## Required work
Reproduce exactly the line with "assert (mesh_extends (mesh_" and the lines after it. Stop at the last line of the data and include nothing else.

───

Lemma handles_in_mesh_duplicate g i k orig :
  vertex_insertion_keeps_vertices → duplicate_is_new_vertex →
  face_vertices_ g !! i = Some k → input_face_vertices_ g !! i = Some orig →
  handles_in_mesh g → handles_in_mesh (duplicate_endpoint g i orig).
Proof.
  intros [_ Hkeep] Hnew Hi Ho [Hc Hb].
  destruct (duplicate_endpoint_fields g i orig) as (Hf & Hinp & Hm & Hcp).
  destruct (Hnew (mesh_ g) orig) as [_ Hin].
  assert (mesh_extends (mesh_ g) (mesh_add_vertex_from (mesh_ g) orig).1) as Hext
    by (intros w Hw; by apply Hkeep).
  set (m' := (mesh_add_vertex_from (mesh_ g) orig).1) in *.
  set (nv := (mesh_add_vertex_from (mesh_ g) orig).2) in *.
  destruct (Hb i k orig Hi Ho) as [Horig _].
  split.
  - intros k' l' v'. rewrite Hcp, Hm. destruct (decide (k' = orig)) as [-> | Hne].
    + rewrite lookup_insert_eq.
      intros [= <-] [Hold | ->%list_elem_of_singleton]%elem_of_app;
        [| split; [by apply Hext | done]].
      destruct (copies_ g !! orig) as [l0|] eqn:Hl0; simpl in Hold;
        [| by apply elem_of_nil in Hold].
      destruct (Hc orig l0 v' Hl0 Hold). split; by apply Hext.
    + rewrite lookup_insert_ne by done. intros Hk' Hv'.
      destruct (Hc k' l' v' Hk' Hv'). split; by apply Hext.
  - intros j v' o. rewrite Hf, Hinp, Hm.
    intros [(<- & <- & _) | (Hne & Hj)]%list_lookup_insert_Some Hoj.
    + replace o with orig by congruence. split; [by apply Hext | done].
    + destruct (Hb j v' o Hj Hoj). split; by apply Hext.
Qed.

───

## Written answer
  assert (mesh_extends (mesh_ g) (mesh_add_vertex_from (mesh_ g) orig).1) as Hext
    by (intros w Hw; by apply Hkeep).
  set (m' := (mesh_add_vertex_from (mesh_ g) orig).1) in *.
  set (nv := (mesh_add_vertex_from (mesh_ g) orig).2) in *.
  destruct (Hb i k orig Hi Ho) as [Horig _].
  split.
  - intros k' l' v'. rewrite Hcp, Hm. destruct (decide (k' = orig)) as [-> | Hne].
    + rewrite lookup_insert_eq.
      intros [= <-] [Hold | ->%list_elem_of_singleton]%elem_of_app;
        [| split; [by apply Hext | done]].
      destruct (copies_ g !! orig) as [l0|] eqn:Hl0; simpl in Hold;
        [| by apply elem_of_nil in Hold].
      destruct (Hc orig l0 v' Hl0 Hold). split; by apply Hext.
    + rewrite lookup_insert_ne by done. intros Hk' Hv'.
      destruct (Hc k' l' v' Hk' Hv'). split; by apply Hext.
  - intros j v' o. rewrite Hf, Hinp, Hm.
    intros [(<- & <- & _) | (Hne & Hj)]%list_lookup_insert_Some Hoj.
    + replace o with orig by congruence. split; [by apply Hext | done].
    + destruct (Hb j v' o Hj Hoj). split; by apply Hext.
Qed.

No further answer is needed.